» WHAT YOU NEED TO DO
Please filter the entries for the word "prev" and copy every line that has it.

» RECORDS FOR THE EXERCISE
::::::::

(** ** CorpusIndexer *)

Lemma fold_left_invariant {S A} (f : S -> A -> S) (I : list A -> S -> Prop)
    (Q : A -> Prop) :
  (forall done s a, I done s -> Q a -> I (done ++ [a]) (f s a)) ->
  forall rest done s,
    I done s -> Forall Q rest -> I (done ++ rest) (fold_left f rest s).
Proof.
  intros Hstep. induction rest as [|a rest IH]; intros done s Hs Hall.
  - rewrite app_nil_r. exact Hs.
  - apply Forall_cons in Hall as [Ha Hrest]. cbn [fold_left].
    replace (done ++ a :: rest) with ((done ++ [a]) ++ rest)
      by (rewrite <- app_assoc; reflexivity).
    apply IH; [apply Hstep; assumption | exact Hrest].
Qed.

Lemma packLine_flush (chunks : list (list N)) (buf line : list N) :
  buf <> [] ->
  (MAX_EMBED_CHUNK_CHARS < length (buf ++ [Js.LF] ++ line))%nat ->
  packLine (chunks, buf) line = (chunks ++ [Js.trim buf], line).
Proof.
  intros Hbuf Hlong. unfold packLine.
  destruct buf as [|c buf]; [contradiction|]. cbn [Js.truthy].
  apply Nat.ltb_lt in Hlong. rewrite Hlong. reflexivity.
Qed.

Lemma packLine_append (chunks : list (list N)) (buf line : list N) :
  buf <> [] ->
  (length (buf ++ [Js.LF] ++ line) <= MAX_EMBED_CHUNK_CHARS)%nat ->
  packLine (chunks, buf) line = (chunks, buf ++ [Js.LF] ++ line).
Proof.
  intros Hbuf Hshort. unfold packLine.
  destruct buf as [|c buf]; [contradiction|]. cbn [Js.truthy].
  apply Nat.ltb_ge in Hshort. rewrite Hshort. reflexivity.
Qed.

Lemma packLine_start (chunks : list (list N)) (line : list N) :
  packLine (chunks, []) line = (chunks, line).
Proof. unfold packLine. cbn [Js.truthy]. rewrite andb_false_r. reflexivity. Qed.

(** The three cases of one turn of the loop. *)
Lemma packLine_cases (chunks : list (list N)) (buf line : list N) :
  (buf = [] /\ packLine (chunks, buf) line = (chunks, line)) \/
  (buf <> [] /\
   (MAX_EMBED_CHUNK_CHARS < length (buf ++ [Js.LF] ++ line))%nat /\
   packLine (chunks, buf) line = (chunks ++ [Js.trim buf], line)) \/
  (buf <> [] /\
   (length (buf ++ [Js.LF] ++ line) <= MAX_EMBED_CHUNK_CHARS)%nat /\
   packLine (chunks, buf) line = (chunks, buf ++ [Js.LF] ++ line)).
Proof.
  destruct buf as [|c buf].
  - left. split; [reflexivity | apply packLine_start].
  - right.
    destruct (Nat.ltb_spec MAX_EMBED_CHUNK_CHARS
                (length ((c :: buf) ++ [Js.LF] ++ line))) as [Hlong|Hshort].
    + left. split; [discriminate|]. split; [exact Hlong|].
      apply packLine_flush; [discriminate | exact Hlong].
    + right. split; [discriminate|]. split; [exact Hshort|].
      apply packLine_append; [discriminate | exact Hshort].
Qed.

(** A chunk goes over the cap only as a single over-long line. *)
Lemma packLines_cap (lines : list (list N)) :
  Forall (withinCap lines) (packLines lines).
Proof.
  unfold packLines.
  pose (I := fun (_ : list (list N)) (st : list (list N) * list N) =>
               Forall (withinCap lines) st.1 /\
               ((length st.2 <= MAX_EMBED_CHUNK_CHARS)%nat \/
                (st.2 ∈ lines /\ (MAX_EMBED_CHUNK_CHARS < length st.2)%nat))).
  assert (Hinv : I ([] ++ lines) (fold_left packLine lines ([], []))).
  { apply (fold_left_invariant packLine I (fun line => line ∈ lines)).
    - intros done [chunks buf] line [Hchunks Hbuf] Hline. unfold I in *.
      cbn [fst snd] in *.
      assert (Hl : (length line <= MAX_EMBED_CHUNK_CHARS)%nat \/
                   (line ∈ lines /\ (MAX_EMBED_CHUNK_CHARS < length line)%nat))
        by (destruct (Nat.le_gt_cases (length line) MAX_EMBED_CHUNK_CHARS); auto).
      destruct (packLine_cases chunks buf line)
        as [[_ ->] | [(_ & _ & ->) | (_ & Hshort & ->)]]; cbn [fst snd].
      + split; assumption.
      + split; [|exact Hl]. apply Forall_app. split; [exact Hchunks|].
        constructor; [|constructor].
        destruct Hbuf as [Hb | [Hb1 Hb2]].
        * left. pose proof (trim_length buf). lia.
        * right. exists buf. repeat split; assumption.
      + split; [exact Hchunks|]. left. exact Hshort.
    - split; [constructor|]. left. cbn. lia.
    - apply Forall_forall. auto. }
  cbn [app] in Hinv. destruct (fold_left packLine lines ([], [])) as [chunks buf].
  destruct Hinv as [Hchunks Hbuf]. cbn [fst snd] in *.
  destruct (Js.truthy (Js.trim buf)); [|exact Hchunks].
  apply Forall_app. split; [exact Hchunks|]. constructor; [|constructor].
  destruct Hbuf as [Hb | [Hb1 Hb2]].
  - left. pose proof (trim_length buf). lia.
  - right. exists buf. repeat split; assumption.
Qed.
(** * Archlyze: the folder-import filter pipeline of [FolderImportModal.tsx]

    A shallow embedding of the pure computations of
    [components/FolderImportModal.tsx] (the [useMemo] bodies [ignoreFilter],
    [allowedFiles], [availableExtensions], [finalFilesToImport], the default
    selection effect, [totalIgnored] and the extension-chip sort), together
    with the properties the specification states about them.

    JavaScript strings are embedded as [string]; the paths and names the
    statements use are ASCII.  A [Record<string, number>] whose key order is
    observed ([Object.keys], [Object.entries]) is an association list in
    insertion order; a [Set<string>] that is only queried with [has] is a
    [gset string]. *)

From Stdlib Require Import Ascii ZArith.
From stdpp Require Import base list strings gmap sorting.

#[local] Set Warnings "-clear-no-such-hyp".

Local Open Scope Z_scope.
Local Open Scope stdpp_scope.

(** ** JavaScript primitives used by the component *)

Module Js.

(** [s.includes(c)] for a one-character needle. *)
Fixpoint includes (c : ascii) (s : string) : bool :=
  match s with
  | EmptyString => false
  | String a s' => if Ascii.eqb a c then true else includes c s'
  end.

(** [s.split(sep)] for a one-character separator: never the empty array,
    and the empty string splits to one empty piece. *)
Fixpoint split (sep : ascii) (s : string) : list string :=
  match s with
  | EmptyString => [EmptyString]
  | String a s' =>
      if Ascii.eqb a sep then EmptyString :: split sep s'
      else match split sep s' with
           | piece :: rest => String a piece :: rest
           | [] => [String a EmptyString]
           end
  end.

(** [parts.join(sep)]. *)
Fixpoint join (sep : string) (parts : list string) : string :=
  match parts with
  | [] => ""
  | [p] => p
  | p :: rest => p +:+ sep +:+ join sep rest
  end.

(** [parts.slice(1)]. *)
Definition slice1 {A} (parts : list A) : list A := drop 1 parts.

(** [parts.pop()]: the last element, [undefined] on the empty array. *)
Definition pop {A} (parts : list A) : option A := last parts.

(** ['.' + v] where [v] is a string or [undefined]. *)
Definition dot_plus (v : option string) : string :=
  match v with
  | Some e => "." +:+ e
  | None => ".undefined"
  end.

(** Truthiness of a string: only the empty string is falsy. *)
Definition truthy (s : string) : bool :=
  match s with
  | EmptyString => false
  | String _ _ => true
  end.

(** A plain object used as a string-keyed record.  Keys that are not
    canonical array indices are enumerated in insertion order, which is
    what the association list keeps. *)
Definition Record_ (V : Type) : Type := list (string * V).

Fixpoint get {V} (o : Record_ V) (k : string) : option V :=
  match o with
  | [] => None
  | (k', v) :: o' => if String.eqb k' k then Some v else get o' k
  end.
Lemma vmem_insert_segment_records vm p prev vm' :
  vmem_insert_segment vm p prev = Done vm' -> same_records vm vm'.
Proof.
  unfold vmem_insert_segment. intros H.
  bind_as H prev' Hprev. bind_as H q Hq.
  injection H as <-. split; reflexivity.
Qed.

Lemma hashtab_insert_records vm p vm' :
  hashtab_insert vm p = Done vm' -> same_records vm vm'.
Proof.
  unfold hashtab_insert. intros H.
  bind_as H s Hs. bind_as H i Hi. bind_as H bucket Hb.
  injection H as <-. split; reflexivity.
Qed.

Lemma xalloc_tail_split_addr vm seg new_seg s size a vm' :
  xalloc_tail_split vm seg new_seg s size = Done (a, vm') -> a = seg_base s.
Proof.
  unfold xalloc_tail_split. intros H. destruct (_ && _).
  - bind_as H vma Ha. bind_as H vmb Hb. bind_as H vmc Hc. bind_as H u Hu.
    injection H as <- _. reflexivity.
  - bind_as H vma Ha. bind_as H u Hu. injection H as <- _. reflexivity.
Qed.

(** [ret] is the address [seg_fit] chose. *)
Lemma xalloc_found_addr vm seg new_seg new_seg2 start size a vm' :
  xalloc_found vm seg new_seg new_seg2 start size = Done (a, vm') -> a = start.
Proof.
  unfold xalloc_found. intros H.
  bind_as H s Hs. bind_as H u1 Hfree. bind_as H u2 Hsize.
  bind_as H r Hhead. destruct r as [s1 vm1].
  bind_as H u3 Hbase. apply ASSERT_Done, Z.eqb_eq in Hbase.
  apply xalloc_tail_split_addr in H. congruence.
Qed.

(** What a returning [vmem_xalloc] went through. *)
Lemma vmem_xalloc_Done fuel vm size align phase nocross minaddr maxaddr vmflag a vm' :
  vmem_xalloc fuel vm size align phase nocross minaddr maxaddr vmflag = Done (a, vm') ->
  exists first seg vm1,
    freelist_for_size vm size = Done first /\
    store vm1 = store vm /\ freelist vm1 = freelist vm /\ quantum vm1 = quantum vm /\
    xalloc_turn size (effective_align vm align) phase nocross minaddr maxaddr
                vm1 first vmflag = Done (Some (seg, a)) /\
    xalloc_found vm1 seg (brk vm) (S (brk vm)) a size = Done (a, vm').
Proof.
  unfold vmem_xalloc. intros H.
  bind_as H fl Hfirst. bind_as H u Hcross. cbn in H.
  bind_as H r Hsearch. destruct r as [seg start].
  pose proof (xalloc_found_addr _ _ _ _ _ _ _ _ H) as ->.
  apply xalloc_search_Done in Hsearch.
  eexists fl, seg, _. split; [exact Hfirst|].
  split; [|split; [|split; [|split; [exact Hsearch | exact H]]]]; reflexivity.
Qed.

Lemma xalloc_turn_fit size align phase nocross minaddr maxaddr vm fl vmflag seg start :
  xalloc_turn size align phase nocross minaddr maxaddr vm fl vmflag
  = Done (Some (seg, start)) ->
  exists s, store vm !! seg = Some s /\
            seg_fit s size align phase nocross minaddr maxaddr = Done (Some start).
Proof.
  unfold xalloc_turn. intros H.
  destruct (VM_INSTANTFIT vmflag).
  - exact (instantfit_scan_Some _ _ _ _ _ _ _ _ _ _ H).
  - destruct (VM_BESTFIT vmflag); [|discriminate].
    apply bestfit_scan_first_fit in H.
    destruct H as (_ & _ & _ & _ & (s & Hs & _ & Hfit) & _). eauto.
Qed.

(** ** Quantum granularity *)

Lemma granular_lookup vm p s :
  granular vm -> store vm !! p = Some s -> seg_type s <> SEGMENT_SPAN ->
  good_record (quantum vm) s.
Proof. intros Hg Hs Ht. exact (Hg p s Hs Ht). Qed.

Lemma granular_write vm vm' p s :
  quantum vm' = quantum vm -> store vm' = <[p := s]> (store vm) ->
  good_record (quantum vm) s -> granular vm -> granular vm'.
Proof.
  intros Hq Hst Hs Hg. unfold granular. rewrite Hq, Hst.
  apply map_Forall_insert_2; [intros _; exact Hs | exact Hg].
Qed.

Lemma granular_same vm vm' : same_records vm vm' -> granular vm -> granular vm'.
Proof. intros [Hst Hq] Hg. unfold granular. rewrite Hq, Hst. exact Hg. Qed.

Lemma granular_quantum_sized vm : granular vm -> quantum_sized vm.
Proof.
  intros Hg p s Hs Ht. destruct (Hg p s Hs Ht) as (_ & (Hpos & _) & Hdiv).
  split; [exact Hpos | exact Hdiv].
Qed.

::::::::

» ANSWER TO THE EXERCISE
Lemma vmem_insert_segment_records vm p prev vm' :
  vmem_insert_segment vm p prev = Done vm' -> same_records vm vm'.
  bind_as H prev' Hprev. bind_as H q Hq.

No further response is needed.